Corruption may be the weakest of the Prime trilogy, but it's still a great game regardless. I will admit, the extended opening(s) had me a little nervous. The initial focus on shooting was off-putting, considering that the game's not much of a shooter, and the talking and in-engine cutscenes were jarring as hell, with some surprisingly bad sound design and mixing. However, once we're past that, oh boy is this a great time.

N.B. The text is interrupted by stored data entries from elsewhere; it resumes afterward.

(** What the supervisor's reply says of the process. *)
Definition registered (p : VelixProcess) (reply : json) : exc VelixProcess :=
  status ← value_string reply "status" "";
  if decide (status ≠ "ok") then
    error ← value_string reply "error" "unknown";
    Throw ("VelixProcess supervisor registration failed: " +:+ error)
  else
    process_obj ← value_json reply "process" (JObject []);
    pid ← value_int process_obj "pid" (-1);
    tree ← value_string process_obj "tree_id" "UNKNOWN";
    memory ← value_int reply "max_memory_mb" 2048;
    runtime ← value_int reply "max_runtime_sec" 300;
    mret {| vp_name := vp_name p; vp_role := vp_role p; vp_tree_id := tree;
            vp_user_id := vp_user_id p; vp_params := vp_params p; vp_os_pid := vp_os_pid p;
            vp_velix_pid := pid; vp_parent_pid := vp_parent_pid p;
            vp_entry_trace_id := vp_entry_trace_id p;
            vp_is_root := bool_or reply "is_root" (vp_is_root p);
            vp_is_handler := bool_or reply "is_handler" (vp_is_handler p);
            vp_max_memory_mb := memory; vp_max_runtime_sec := runtime |}.

Definition bus_registration (p : VelixProcess) : json :=
  JObject [("message_type", JString "BUS_REGISTER"); ("pid", JInt (vp_velix_pid p));
           ("tree_id", JString (vp_tree_id p)); ("is_root", JBool (vp_is_root p))].

(** The heartbeat of [run_kernel_io_loop], and its last one. *)
Definition heartbeat (p : VelixProcess) (status : Status) (memory_mb : Z) : json :=
  JObject [("message_type", JString "HEARTBEAT"); ("pid", JInt (vp_velix_pid p));
           ("payload", JObject [
              ("status", JString match status with
                                 | Running => "RUNNING"
                                 | WaitingLlm => "WAITING_LLM"
                                 | _ => "STARTING"
                                 end);
              ("memory_mb", JFloat (d_of_Z memory_mb))])].

Definition final_heartbeat (p : VelixProcess) (forced_by_signal : bool) (memory_mb : Z) :
    option json :=
  if decide (vp_velix_pid p > 0) then
    Some (JObject [("message_type", JString "HEARTBEAT"); ("pid", JInt (vp_velix_pid p));
                   ("payload", JObject [
                      ("memory_mb", JFloat (d_of_Z memory_mb));
                      ("status", JString (if forced_by_signal then "KILLED" else "FINISHED"))])])
  else None.

(** ** Replies that come over the bus *)

(** The two tables of requests that wait, what is passed to [on_bus_event] where that hook is
    set, and whether the process runs. *)
Record Rpc := {
  response_map : gmap string json;
  pending_response_traces : gset string;
  bus_events : list json;
  is_running : bool;
}.

Definition Rpc_init : Rpc :=
  {| response_map := ∅; pending_response_traces := ∅; bus_events := []; is_running := true |}.

Definition with_pending (f : gset string → gset string) (s : Rpc) : Rpc :=
  {| response_map := response_map s; pending_response_traces := f (pending_response_traces s);
     bus_events := bus_events s; is_running := is_running s |}.

Definition with_responses (f : gmap string json → gmap string json) (s : Rpc) : Rpc :=
  {| response_map := f (response_map s); pending_response_traces := pending_response_traces s;
     bus_events := bus_events s; is_running := is_running s |}.

Definition with_event (msg : json) (s : Rpc) : Rpc :=
  {| response_map := response_map s; pending_response_traces := pending_response_traces s;
     bus_events := bus_events s ++ [msg]; is_running := is_running s |}.

Definition stopped (s : Rpc) : Rpc :=
  {| response_map := response_map s; pending_response_traces := pending_response_traces s;
     bus_events := bus_events s; is_running := false |}.
(** Two hours and a half later. *)
Lemma late_request_overtakes_witness :
  (pick_next_request scan_pop (submit (100 + 9000000) req_c
     (submit 100 req_a Scheduler_init))).1 = Some req_c.
Proof.
  apply (late_request_overtakes scan_pop 100 9000000 req_a req_c);
    first [discriminate|reflexivity|lia].
Defined.

(** Request [b] has the trace of [a], which worker 0 has in hand. *)
Lemma superseded_is_cancelled_witness :
  completions (worker_finish 400 0 (inr "timeout") (worker_check 0 (submit 300 req_b sched2)))
    !! 0%nat = Some (cancelled_response req_a).
Proof.
  destruct (superseded_is_cancelled 300 400 0 req_a req_b (inr "timeout") sched2)
    as (_ & H & _); [reflexivity|discriminate|discriminate|discriminate|discriminate
    |rewrite sched2_in_flight; reflexivity|vm_compute; reflexivity|].
  destruct H as (_ & H & _); [vm_compute; reflexivity|exact H].
Defined.

(** ** LLM requests *)

Definition say (role content : string) : json :=
  JObject [("role", JString role); ("content", JString content)].
Lemma prepared_ok now req inputs io :
  is_long now → session_request req "bob_s1" "" false inputs → io_ok io →
  is_Some (convo_cache_ io !! "bob_s1") →
  prepared now req io = (Ok ("user_conversation", request_of now req io), (prepared now req io).2) →
  io_ok (prepared now req io).2.
Proof.
  intros Hnow Hreq Hio [c Hc] Hp.
  destruct (prepare_open no_json no_file no_match no_skills "memory/sessions" memory_storable
    now now 0 req "bob_s1" "" false inputs c io "user_conversation" (request_of now req io)
    (prepared now req io).2 Hio I Hnow Hreq Hc Hp) as (_ & _ & _ & Hok & _).
  exact Hok.
Qed.

Definition first_request : PendingRequest := asks "r1" "what now?".
Definition second_request : PendingRequest := asks "r2" "and then?".
Definition io7 : SessionIO Memory := (completed 40 first_request io3).2.
Definition io8 : SessionIO Memory := (completed 50 second_request io7).2.

Lemma first_prepared_ok : io_ok (prepared 40 first_request io3).2.
Proof.
  apply (prepared_ok 40 first_request [input_of "what now?"]).
  - done.
  - by apply asks_session.
  - apply io3_ok.
  - vm_compute. by eexists.
  - vm_compute. reflexivity.
Qed.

Corruption's levels are far more segmented than in prior games, separated by planets that Samus must travel to in her ship. While this segmenting has its downsides, namely breaking the feel of a single cohesive location, its upside is that Corruption manages to have environments as varied as the original Prime but without the suspension of disbelief required to believe that distinct biomes are but a short elevator ride away. The ability to land the ship at multiple points in a level allows for an ease of traversal that was appreciated.

I think Corruption might have the best implementation of an Artifact-hunt-variant, with its Energy Cells gradually opening up progression through a pretty tough area. Using these, you can achieve the main objective without collecting them all, or go there way before you need to for some collectables.

Presentational elements are generally outstanding across the board, with brilliant art design and the same immersive touches that made prior games great. The music is back too with the same cheesy-sci-fi-synths-meet-distorted-chants grandness, and I still love it, though perhaps not as much as in Prime and Echoes.

Where does the game fall short? Honestly, the federation stuff is a bit of a mixed bag, with the devs taking a pretty uncritical eye towards them. They do something really fucked up and irresponsible during a time lapse, but the game doesn't seem to notice that the fault lies with them. Their presence also serves to undercut the atmosphere somewhat, though the game manages to be immersive despite this. And, yes, the game is more restrictive and accessible than prior titles. This is not intrinsically a problem, but with a series that has Samus fighting eldritch horrors on strange alien planets the straightforwardness of the game feels a tad mismatched.

Overall, I loved this. I was especially excited for it too, as this was the first of three major titles in the Metroid series which I had not played until now. Up next is Other M, which I'm hoping to at least enjoy as a curio.